Now, you might think this is only relevant for bar plots. However, let’s explore why it’s important even for scatter plots with geom_point.

Consider data with a strong linear correlation. What happens when we limit the x-axis? Instead of just showing a zoomed-in focus, the linear regression is recalculated with only the data in view, resulting in a misleading correlation:

library(palmerpenguins)
data(penguins)

ggplot(data = penguins, aes(x = flipper_length_mm, y = body_mass_g)) +
  geom_point() +
  geom_smooth(method = "lm", se = FALSE, color = "gray50") +
  theme_bw()

`geom_smooth()` using formula = 'y ~ x'

ggplot(data = penguins, aes(x = flipper_length_mm, y = body_mass_g)) +
  geom_point() +
  geom_smooth(method = "lm", se = FALSE, color = "gray50") +
  theme_bw() +
  xlim(170, 200)

`geom_smooth()` using formula = 'y ~ x'

You can see that depending on the context this approach could be problematic.

Or, let’s say you’re inspecting time series data, such as growth over time:

growth_tbl <- tibble(days = c(1, 2, 3, 4, 5, 6, 7, 8, 9, 10, 11, 12, 15, 20, 30, 40, 50),
                      weight = c(2, 5, 4, 7, 10, 13, 17, 17, 15, 13, 20, 25, 45, 90, 200, 500, 2000))

ggplot(data = growth_tbl, aes(x = days, y = weight)) +
  geom_point() +
  geom_line() + 
  theme_bw()

And you wanted to focus in on early growth.

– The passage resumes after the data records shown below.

(** Which CPU owns the lock after CPU [i] moved to [pc]. *)
Lemma pc_update_ok (pcs : list cpu_pc) (o o' : option nat) (oc oc' : option nat) i old pc :
  pcs !! i = Some old ->
  (forall k q, pcs !! k = Some q -> owns q = true <-> o = Some k) ->
  (forall k, o = Some k -> is_Some (pcs !! k)) ->
  (forall k, pcs !! k = Some Critical <-> oc = Some k) ->
  (owns pc = true <-> o' = Some i) -> (forall k, k <> i -> o = Some k <-> o' = Some k) ->
  (pc = Critical <-> oc' = Some i) -> (forall k, k <> i -> oc = Some k <-> oc' = Some k) ->
  (forall k q, <[i:=pc]> pcs !! k = Some q -> owns q = true <-> o' = Some k) /\
  (forall k, o' = Some k -> is_Some (<[i:=pc]> pcs !! k)) /\
  (forall k, <[i:=pc]> pcs !! k = Some Critical <-> oc' = Some k).
Proof.
  intros Hi Ho Hr Hc Ho' Hoo Hc' Hcc. assert (i < length pcs)%nat by (by eapply lookup_lt_Some).
  split_and!.
  - intros k q. destruct (decide (k = i)) as [->|Hne].
    + rewrite list_lookup_insert_eq by done. by intros [= <-].
    + rewrite list_lookup_insert_ne by done. intros Hq. rewrite <- Hoo by done. eauto.
  - intros k Hk. destruct (decide (k = i)) as [->|Hne].
    + by rewrite list_lookup_insert_eq by done.
    + rewrite list_lookup_insert_ne by done. apply Hr. by apply Hoo.
  - intros k. destruct (decide (k = i)) as [->|Hne].
    + rewrite list_lookup_insert_eq by done. rewrite <- Hc'. split; [by intros [= <-]|by intros ->].
    + rewrite list_lookup_insert_ne by done. by rewrite Hc, Hcc.
Qed.

Lemma lock_step_ok s s' : lock_sys_ok s -> lock_step s s' -> lock_sys_ok s'.
Proof.
  intros (o & Hbit & Hown & Hr & Hcrit) Hstep.
  destruct Hstep as [s i Hi Hh|s i Hi|s i Hi|s i Hi Hh|s i Hi]; simpl in *;
    pose proof (Hown _ _ Hi) as Hoi; pose proof (Hcrit i) as Hci; rewrite Hi in Hci; simpl in Hoi.
  - exists o. split; [done|]. eapply (pc_update_ok _ o o _ _ i _ Spinning Hi Hown Hr Hcrit);
      simpl; intuition congruence.
  - destruct o as [j|]; rewrite Hbit; simpl; [exists (Some j); split_and!; auto|].
    exists (Some i). split; [done|].
    eapply (pc_update_ok _ None (Some i) _ _ i _ Won Hi Hown Hr Hcrit); simpl; intuition congruence.
  - assert (o = Some i) as -> by (by apply Hoi). exists (Some i). split; [done|].
    eapply (pc_update_ok _ (Some i) (Some i) _ (Some i) i _ Critical Hi Hown Hr Hcrit);
      simpl; try intuition congruence.
    intros k Hk. split; [|congruence]. intros Hkc. apply Hcrit in Hkc.
    destruct (Hown _ _ Hkc) as [Ho _]. by specialize (Ho eq_refl).
  - exists o. split; [done|]. assert (ls_cpu s = Some i) as Hl by (by apply Hci).
    rewrite Hl in Hcrit.
    eapply (pc_update_ok _ o o _ None i _ Leaving Hi Hown Hr Hcrit); simpl; intuition congruence.
  - assert (o = Some i) as -> by (by apply Hoi). exists None. split; [done|].
    eapply (pc_update_ok _ (Some i) None _ _ i _ Outside Hi Hown Hr Hcrit);
      simpl; intuition congruence.
Qed.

If you used xlim() instead of coor_cartesian(), you will notice below that the last piece of informative data, that the growth recovers and continues to increase, is lost.

xlim()

ggplot(data = growth_tbl, aes(x = days, y = weight)) +
  geom_point() +
  geom_line() +
  xlim(0,10) +
  ylim(0,20) +
  theme_bw()

coor_cartesian()

ggplot(data = growth_tbl, aes(x = days, y = weight)) +
  geom_point() +
  geom_line() +
  coord_cartesian(xlim=c(0,10), ylim=c(0,20)) +
  theme_bw()

While most statistics are computed before plotting, and therefore this may not drastically change data interpretation, using coord_cartesian() ensures you’re zooming in rather than trimming data.

scales

📢 Shoutout to June Choe for highlighting this, even coord_cartesian() might not be the function you want.

Instead, consider defining your x or y limits within the scale_*() functions and using the scales package to handle out-of-bounds (OOB) values. This approach makes your logic clearer to others using your code, or even to yourself when revisiting your script months later. June has a video explaining this a little more 🎥

Let’s revisit our barplot example. By specifying the y-axis limits to be between 15 and 25 and using scales::oob_keep(), we maintain values outside these limits for the background dataset and other statistical calculations. This effectively zooms into the data within our specified limits without removing out-of-bounds values.

ggplot(data = data_tbl, aes(x = sample, y = value)) +
  geom_bar(stat = "identity") +
  theme_bw() +
  scale_y_continuous(limits = c(15,25), oob = scales::oob_keep)

Maybe you have already been through this journey and are an axis limiting champion. Hopefully though this post helps someone. If you have any suggestions or additions, please share them!